• [Task requirements] Where does the string "events" appear? Copy every line of the entries below that holds it.

• [Source material]
(* ===== verification/Wedge.v ===== *)
(** * The kernel module as a whole (wedge/wifu_wedge.c)

    Any number of threads are in socket calls while the daemon answers. A step is what a thread
    does between two operations that can wait: taking the lock of a [struct sock], taking the
    semaphore of the socket table, waiting for its answer. The sections under the two table
    semaphores do not wait inside, except the loop of [wedge_sockets_remove], which gives the
    semaphore back and takes it again and so has steps of its own.

    Taking a lock and then a table's semaphore is one step: a thread that holds the lock while it
    waits for the semaphore only makes others wait longer. A signal can end a wait. Where a thread
    waits for its answer the module takes it for one; at a table's semaphore it reports the failure
    and goes on without the semaphore, so that two threads are in the table at once: there the run
    ends with the fault [DataRace]. *)
From stdpp Require Import gmap.
From S2P Require Import Prelude.
From S2P Require Import HeaderMem.
From S2P Require Import PacketLog.
From S2P Require Import WedgeTables.
From S2P Require Import WedgeCalls.

(** ** State *)

(** Where a thread is in a call: at the lock and the socket table; at the table of calls; at
    sending; waiting for the answer; woken; at [end]; in [wedge_sockets_remove] at a type; asleep
    there. *)
Inductive place :=
| Locking
| Inserting (i : Z)
| Sending (i ci : Z)
| Waiting (i ci : Z)
| Finishing (i ci : Z)
| Leaving (i rc : Z) (out : list Z)
| Removing (i j rc : Z)
| Napping (i j rc : Z).

(** A thread in a call, on a socket and its [sk]; [t_new] is the [sk_new] of an accept. [since] is
    the number of events when its call entered the table; the program has no such field. *)
Record thread := { t_handler : handler; t_sock : nat; t_sk : Z; t_new : option Z; since : nat; t_place : place }.

Definition at_place (p : place) (th : thread) : thread :=
  {| t_handler := t_handler th; t_sock := t_sock th; t_sk := t_sk th; t_new := t_new th; since := since th; t_place := p |}.

Inductive event :=
| Sent (t : nat) (m : outgoing)
| Answered (m : list Z)
| Woken (t : nat) (th : thread) (c : wedge_call)
| Returned (t : nat) (rc : Z) (out : list Z).

(** Where the handling of [daemon_stop_call] is: taking the socket table's semaphore, at a socket
    and a type, at a call. *)
Inductive stop_place :=
| StopTaking (i j : Z)
| StopAt (i j : Z)
| StopCalls (i : Z).

(** A [struct socket] has an identifier, its [sk] may be missing. [live] are the allocated
    buffers, [sk_live] the allocated [struct sock]s, [locks] those that are locked. *)
Record wedge := {
  wedge_sockets : list wedge_socket;
  wedge_sockets_sem : Z;
  wedge_calls : list wedge_call;
  wedge_calls_sem : Z;
  call_count : Z;
  wifu_daemon_pid : Z;
  link_sem : Z;
  live : gset nat;
  next_ptr : nat;
  socks : gmap nat (option Z);
  sk_live : gset Z;
  locks : gset Z;
  calls : gmap nat thread;
  stopping : option stop_place;
  events : list event }.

• [Result below]
    the number of events when its call entered the table; the program has no such field. *)
  events : list event }.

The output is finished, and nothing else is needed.